(EXERCISE BRIEF)
Please repeat the lines below, exactly and only, from the one that holds "Definition empty_image : LoadedImage" through the one that holds "(** The bytes".
*** Opening DATA EXTRACTS ***
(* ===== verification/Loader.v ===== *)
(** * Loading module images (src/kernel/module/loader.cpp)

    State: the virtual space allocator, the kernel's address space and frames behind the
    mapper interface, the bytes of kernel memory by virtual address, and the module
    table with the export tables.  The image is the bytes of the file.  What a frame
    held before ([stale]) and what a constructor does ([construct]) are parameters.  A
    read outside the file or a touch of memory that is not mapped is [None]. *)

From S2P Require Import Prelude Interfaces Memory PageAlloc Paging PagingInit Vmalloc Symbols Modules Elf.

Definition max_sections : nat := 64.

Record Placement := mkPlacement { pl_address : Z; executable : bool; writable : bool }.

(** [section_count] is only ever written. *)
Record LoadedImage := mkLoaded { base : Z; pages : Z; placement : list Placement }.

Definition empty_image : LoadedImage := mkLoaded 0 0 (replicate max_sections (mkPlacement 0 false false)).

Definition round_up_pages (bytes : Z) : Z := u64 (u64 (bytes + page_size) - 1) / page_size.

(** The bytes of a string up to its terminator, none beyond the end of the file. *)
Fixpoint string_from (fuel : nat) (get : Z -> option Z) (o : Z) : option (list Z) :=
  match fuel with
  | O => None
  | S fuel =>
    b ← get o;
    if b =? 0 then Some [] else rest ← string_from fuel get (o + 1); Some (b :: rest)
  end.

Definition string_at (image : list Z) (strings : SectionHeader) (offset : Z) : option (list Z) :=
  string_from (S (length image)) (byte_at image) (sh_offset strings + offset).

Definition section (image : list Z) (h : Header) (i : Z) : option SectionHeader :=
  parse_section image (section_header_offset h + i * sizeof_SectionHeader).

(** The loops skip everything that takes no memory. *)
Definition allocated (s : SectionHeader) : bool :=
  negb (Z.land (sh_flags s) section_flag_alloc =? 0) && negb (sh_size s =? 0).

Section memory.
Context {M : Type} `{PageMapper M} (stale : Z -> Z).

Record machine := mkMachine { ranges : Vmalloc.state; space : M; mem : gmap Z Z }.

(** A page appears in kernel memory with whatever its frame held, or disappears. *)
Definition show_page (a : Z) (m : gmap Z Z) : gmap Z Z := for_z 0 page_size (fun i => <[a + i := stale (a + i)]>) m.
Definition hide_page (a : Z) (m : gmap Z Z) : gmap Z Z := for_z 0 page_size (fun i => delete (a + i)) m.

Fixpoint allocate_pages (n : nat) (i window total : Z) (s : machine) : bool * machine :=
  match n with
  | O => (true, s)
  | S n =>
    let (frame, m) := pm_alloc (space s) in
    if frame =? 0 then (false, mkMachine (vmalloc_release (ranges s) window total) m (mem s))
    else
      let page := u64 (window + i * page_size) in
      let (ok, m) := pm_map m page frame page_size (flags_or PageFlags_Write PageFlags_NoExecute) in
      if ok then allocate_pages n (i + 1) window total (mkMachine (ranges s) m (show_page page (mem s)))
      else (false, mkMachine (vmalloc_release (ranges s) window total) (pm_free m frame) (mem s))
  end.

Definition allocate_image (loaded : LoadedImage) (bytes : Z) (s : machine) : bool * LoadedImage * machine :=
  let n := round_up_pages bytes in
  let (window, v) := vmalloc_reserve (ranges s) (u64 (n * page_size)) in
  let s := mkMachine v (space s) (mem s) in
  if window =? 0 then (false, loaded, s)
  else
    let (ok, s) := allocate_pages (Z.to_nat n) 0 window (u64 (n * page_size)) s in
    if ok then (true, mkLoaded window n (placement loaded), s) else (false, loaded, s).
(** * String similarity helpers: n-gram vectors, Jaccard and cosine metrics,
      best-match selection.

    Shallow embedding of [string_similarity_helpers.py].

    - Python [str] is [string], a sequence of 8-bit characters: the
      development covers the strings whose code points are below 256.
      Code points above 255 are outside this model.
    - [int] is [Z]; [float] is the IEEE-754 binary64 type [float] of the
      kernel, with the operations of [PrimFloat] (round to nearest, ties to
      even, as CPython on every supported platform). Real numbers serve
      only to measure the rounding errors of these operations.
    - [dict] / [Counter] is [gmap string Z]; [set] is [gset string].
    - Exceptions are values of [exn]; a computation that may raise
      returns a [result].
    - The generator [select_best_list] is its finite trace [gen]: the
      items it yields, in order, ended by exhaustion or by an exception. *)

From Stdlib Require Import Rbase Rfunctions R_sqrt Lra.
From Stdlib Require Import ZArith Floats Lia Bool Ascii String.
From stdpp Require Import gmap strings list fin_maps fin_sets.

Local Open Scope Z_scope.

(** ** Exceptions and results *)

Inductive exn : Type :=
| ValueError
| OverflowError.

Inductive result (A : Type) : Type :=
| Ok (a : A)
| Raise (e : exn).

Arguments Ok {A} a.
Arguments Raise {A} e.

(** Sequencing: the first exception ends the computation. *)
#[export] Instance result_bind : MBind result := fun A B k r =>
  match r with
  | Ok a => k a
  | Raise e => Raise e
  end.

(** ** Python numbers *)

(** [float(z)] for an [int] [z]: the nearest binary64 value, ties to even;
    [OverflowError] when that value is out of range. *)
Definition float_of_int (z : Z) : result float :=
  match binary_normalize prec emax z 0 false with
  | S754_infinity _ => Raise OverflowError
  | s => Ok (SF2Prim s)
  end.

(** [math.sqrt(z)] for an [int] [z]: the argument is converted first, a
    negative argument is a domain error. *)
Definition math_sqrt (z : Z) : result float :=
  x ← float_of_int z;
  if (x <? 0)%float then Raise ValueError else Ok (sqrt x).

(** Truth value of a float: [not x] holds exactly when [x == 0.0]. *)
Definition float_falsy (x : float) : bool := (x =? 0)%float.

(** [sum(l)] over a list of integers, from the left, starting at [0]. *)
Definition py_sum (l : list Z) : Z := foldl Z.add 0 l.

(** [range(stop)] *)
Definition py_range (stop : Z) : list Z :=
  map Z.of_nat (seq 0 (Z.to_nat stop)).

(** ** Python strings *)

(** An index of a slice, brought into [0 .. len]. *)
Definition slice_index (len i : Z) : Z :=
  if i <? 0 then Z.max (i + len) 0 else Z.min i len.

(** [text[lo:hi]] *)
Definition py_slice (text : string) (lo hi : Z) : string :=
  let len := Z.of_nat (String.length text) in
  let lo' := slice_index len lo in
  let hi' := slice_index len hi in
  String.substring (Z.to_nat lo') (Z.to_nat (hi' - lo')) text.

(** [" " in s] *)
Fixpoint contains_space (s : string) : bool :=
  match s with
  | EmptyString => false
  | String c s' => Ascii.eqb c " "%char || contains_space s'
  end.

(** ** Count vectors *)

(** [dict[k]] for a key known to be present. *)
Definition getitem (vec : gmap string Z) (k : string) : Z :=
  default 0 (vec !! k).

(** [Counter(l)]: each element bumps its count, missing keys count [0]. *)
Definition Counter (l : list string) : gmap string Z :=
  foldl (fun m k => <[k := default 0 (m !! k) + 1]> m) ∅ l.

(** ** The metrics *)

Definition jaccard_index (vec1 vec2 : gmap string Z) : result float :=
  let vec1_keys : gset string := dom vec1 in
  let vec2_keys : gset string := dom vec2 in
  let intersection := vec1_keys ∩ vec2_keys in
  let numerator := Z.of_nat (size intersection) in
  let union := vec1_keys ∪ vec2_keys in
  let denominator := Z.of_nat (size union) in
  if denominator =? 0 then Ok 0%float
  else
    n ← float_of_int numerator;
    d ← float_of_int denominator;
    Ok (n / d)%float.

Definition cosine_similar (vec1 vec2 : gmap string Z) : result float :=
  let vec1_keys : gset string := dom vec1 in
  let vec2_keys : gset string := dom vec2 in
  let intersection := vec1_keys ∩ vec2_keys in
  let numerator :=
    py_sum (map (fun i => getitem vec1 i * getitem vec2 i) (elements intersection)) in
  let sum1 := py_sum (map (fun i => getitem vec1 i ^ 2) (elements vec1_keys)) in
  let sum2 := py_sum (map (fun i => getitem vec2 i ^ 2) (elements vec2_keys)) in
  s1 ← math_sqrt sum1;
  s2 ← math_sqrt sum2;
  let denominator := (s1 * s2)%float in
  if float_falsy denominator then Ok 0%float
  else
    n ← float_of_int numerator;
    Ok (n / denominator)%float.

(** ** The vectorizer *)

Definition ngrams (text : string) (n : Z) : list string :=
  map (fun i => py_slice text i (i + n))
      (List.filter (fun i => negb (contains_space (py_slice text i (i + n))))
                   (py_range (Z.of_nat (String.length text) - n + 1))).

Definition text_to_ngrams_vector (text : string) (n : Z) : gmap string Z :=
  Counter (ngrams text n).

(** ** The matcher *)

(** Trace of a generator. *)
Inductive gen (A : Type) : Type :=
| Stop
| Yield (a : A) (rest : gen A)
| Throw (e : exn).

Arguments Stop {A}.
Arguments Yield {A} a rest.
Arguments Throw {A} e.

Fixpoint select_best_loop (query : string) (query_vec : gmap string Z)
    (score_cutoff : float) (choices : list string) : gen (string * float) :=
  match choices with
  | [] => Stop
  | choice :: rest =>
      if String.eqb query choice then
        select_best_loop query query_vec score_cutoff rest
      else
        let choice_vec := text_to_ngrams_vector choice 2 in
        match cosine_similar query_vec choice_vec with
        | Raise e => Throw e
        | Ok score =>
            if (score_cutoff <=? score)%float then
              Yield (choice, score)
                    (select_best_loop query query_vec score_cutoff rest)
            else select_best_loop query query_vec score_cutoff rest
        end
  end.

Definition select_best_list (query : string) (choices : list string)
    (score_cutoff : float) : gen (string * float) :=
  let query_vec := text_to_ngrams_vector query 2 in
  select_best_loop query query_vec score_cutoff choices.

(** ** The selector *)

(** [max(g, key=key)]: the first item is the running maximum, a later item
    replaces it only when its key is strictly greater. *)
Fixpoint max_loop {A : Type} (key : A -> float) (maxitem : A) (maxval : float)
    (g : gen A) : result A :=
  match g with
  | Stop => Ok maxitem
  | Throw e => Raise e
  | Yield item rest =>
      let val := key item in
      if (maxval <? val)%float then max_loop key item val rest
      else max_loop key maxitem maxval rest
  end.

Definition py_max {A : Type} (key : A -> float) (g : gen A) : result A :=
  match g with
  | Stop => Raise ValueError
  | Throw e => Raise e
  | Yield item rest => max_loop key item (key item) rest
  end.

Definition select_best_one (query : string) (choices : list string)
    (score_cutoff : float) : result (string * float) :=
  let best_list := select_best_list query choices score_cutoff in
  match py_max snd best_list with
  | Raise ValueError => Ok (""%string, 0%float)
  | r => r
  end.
*** Closing DATA EXTRACTS ***
(WRITTEN RESPONSE)
Definition empty_image : LoadedImage := mkLoaded 0 0 (replicate max_sections (mkPlacement 0 false false)).

Definition round_up_pages (bytes : Z) : Z := u64 (u64 (bytes + page_size) - 1) / page_size.

(** The bytes of a string up to its terminator, none beyond the end of the file. *)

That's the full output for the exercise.